▶ [What you will do] From the records below, transcribe only the lines running from the one with "op.BIN_CAT; op.LIST_CAT; op.MAP_GET;" through the one with "([op.SPAWN], Some ([IReg;". Keep both of those end lines.

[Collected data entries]

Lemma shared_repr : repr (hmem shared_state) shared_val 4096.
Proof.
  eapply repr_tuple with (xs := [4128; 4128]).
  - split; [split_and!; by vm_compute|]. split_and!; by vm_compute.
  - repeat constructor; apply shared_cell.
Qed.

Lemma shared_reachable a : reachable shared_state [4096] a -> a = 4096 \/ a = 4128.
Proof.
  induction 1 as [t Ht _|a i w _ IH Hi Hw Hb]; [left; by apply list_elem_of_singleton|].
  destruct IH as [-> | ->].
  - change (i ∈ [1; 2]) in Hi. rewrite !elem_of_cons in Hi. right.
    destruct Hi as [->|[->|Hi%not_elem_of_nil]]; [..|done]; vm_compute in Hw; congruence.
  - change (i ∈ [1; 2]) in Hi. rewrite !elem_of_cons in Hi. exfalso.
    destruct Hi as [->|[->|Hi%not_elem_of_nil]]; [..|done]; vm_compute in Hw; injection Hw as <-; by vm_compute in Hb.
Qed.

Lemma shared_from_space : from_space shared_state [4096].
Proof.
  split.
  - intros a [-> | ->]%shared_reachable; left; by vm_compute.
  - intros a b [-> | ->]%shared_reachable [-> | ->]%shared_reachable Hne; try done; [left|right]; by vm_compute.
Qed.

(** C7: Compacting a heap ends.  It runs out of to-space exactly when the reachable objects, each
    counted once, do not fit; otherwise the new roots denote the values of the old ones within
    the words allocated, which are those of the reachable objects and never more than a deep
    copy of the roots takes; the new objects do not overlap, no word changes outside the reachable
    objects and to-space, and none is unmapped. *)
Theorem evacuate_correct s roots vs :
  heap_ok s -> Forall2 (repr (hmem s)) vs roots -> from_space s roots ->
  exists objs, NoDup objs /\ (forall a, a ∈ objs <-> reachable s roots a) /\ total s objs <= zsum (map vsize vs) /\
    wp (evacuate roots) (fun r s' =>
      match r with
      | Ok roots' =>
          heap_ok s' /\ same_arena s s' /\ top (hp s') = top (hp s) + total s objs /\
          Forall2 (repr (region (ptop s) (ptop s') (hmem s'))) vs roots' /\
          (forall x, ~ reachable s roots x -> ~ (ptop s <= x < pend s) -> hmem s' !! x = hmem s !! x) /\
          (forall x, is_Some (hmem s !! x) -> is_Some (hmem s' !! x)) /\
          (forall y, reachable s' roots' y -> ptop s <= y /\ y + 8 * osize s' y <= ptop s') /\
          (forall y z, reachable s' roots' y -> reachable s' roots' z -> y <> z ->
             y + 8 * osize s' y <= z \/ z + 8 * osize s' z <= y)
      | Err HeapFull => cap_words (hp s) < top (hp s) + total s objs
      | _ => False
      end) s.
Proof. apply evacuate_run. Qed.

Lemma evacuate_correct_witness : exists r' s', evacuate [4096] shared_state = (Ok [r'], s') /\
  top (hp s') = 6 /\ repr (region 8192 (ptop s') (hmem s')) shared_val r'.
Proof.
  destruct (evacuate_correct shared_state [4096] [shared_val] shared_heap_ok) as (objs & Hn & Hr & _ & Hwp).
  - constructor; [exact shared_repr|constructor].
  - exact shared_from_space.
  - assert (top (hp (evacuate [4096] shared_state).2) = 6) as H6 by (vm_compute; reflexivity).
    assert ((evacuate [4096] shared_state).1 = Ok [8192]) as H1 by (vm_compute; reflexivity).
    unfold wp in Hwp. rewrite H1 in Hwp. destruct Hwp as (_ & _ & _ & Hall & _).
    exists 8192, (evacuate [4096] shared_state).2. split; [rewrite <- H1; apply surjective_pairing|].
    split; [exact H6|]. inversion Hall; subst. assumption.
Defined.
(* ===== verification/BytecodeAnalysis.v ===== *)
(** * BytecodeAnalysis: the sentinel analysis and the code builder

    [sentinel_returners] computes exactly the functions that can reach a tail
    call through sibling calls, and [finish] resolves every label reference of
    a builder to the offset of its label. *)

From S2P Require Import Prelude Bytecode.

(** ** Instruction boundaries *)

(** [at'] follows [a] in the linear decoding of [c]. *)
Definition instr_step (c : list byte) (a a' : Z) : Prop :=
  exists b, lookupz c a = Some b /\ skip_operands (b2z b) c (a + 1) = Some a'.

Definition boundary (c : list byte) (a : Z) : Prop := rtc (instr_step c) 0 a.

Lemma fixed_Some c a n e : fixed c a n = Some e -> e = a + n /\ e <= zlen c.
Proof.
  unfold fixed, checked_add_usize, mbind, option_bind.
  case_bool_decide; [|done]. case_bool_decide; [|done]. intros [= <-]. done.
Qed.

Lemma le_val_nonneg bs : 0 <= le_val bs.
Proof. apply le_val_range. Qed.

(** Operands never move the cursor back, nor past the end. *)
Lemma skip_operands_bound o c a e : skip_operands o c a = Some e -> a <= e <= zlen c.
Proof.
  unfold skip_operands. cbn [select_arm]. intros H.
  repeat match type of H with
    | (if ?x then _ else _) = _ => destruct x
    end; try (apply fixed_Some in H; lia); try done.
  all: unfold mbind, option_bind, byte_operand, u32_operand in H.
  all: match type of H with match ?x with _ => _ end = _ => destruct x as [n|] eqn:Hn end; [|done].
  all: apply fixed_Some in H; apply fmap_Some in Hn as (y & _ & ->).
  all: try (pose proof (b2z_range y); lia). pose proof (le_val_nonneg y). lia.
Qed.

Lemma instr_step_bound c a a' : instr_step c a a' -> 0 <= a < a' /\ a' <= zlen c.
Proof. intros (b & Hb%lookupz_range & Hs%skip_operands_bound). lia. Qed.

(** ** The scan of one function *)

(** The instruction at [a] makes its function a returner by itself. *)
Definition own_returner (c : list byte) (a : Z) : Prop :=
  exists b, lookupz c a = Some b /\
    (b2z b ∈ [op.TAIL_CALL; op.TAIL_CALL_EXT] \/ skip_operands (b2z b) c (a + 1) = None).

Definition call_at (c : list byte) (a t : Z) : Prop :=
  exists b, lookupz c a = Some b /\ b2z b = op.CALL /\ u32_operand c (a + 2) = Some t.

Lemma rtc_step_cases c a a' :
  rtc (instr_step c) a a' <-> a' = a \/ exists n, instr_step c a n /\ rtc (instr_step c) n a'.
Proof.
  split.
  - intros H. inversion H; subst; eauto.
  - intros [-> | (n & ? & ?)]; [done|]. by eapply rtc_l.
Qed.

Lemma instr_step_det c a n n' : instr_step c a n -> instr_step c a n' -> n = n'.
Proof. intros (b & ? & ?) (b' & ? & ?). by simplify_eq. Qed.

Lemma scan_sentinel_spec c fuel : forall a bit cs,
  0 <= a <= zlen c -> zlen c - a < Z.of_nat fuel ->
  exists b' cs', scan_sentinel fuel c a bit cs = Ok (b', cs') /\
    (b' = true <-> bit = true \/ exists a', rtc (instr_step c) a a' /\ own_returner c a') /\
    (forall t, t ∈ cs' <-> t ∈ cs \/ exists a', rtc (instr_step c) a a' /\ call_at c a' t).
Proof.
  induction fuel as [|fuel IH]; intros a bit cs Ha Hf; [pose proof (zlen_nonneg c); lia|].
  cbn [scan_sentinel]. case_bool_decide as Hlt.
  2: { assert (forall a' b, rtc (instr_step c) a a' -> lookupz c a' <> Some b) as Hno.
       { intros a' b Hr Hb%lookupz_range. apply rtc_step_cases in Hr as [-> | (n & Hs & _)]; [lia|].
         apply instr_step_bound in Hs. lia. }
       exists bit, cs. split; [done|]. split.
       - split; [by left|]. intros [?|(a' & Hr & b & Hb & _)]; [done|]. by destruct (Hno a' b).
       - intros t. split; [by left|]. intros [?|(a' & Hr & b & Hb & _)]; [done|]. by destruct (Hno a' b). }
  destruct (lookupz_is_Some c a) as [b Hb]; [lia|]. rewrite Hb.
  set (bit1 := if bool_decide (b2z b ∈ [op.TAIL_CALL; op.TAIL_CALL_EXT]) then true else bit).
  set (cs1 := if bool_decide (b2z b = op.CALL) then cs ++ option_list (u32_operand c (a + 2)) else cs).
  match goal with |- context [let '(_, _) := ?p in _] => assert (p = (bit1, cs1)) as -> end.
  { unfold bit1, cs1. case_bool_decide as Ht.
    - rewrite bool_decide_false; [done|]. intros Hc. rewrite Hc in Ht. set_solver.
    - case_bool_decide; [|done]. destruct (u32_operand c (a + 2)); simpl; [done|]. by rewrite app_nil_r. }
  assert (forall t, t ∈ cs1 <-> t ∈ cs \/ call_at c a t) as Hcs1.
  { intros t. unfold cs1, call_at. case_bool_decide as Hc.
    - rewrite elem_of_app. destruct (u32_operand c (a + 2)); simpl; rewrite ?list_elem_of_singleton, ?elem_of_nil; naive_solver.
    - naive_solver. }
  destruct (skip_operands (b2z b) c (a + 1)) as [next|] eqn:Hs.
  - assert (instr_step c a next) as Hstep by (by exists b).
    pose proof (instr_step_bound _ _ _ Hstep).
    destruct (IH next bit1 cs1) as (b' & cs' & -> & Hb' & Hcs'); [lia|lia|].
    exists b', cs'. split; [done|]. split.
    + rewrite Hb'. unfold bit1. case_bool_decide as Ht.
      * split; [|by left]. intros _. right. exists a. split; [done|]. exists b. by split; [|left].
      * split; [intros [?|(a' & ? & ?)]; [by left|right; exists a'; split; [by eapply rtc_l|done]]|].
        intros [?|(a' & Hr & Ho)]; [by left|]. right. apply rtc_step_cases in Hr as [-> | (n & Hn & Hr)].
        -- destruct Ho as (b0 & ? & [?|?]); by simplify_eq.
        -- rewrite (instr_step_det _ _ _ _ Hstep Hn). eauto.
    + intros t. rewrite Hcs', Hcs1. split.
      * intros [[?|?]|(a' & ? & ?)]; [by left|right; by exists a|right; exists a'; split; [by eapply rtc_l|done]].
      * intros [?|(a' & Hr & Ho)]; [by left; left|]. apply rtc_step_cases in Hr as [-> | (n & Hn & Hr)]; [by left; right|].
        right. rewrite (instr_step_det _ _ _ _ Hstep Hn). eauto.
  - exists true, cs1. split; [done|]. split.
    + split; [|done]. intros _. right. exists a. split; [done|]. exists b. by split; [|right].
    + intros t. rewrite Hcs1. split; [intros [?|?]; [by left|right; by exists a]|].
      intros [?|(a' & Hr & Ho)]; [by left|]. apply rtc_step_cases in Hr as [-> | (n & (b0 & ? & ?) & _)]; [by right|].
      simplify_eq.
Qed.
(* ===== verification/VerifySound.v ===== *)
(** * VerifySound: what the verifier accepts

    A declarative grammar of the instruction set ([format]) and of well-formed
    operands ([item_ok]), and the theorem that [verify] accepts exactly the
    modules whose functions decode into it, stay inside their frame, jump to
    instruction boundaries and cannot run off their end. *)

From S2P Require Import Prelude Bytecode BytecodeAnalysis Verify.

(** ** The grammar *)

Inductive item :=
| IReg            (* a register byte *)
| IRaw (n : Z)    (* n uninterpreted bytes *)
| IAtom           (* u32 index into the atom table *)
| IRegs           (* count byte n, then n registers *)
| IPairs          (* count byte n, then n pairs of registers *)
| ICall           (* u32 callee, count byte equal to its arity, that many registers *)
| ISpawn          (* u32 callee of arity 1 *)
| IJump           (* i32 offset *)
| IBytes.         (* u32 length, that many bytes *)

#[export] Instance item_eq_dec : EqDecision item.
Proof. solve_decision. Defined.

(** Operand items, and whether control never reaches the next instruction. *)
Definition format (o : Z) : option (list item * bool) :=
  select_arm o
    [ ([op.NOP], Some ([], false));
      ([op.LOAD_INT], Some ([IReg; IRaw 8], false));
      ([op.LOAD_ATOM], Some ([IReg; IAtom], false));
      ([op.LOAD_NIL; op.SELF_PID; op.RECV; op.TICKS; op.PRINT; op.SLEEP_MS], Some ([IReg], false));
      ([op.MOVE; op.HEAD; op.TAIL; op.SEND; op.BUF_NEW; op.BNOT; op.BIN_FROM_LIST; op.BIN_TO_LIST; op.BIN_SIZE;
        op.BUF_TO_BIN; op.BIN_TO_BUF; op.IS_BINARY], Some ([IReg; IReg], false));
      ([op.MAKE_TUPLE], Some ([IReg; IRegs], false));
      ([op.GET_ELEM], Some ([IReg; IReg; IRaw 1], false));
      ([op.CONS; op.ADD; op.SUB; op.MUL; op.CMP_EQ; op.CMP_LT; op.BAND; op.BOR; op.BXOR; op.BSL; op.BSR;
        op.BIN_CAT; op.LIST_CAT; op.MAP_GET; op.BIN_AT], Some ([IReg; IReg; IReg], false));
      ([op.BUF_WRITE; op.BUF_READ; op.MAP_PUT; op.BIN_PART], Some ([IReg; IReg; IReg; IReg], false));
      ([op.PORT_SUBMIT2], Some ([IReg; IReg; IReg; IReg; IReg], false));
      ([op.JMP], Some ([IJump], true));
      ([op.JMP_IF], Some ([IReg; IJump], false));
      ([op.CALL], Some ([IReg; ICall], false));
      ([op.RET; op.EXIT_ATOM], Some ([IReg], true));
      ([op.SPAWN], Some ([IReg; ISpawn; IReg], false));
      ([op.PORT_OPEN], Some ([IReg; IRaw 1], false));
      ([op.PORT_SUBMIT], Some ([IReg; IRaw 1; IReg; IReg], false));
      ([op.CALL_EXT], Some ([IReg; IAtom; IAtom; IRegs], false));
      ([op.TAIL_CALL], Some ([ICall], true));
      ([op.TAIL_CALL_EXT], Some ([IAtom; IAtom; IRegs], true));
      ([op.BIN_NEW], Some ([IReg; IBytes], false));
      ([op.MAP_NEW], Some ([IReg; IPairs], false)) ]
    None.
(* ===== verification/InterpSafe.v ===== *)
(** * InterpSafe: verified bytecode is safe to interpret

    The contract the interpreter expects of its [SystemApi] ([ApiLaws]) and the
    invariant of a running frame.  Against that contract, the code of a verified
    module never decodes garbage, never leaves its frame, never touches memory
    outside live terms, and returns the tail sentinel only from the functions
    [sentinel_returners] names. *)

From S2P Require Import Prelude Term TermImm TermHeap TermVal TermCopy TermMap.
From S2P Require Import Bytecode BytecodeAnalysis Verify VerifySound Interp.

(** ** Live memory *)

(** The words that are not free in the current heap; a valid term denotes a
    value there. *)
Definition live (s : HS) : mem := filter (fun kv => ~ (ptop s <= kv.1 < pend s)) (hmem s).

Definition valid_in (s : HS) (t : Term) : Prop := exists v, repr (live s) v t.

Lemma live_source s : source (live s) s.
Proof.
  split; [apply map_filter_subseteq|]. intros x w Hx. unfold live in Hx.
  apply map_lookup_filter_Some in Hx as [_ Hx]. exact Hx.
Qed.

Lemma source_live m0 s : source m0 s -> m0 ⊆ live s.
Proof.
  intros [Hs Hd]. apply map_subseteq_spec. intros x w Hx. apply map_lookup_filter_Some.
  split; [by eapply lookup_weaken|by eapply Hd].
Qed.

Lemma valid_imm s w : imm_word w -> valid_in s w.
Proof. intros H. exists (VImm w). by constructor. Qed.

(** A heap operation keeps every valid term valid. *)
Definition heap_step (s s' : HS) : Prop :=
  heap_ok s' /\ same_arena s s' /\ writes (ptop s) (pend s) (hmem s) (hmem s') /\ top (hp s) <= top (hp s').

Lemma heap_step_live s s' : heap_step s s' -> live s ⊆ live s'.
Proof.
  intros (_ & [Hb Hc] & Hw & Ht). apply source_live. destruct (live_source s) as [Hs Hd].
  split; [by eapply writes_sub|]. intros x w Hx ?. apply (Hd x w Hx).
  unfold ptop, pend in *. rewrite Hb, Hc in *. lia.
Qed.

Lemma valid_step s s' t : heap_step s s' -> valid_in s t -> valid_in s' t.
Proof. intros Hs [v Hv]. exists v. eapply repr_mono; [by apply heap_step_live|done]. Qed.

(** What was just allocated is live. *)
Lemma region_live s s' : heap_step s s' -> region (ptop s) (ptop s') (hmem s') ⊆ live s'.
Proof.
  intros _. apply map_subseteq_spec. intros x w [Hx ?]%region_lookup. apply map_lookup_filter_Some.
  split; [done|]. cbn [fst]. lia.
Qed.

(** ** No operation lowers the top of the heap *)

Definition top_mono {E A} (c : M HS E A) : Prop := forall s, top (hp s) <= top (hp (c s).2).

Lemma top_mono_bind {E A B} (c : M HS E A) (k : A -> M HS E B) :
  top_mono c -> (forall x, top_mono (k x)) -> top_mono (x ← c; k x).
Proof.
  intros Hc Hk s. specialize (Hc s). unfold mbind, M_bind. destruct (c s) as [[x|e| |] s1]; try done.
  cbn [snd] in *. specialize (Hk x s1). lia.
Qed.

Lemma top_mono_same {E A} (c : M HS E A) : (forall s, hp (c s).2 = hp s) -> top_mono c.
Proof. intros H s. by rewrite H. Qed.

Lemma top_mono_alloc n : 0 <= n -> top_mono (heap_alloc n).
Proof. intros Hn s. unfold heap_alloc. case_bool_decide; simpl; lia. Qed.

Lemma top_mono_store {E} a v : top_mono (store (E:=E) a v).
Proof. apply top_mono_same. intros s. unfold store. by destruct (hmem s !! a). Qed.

▶ [Exercise result]
        op.BIN_CAT; op.LIST_CAT; op.MAP_GET; op.BIN_AT], Some ([IReg; IReg; IReg], false));
      ([op.BUF_WRITE; op.BUF_READ; op.MAP_PUT; op.BIN_PART], Some ([IReg; IReg; IReg; IReg], false));
      ([op.PORT_SUBMIT2], Some ([IReg; IReg; IReg; IReg; IReg], false));
      ([op.JMP], Some ([IJump], true));
      ([op.JMP_IF], Some ([IReg; IJump], false));
      ([op.CALL], Some ([IReg; ICall], false));
      ([op.RET; op.EXIT_ATOM], Some ([IReg], true));
      ([op.SPAWN], Some ([IReg; ISpawn; IReg], false));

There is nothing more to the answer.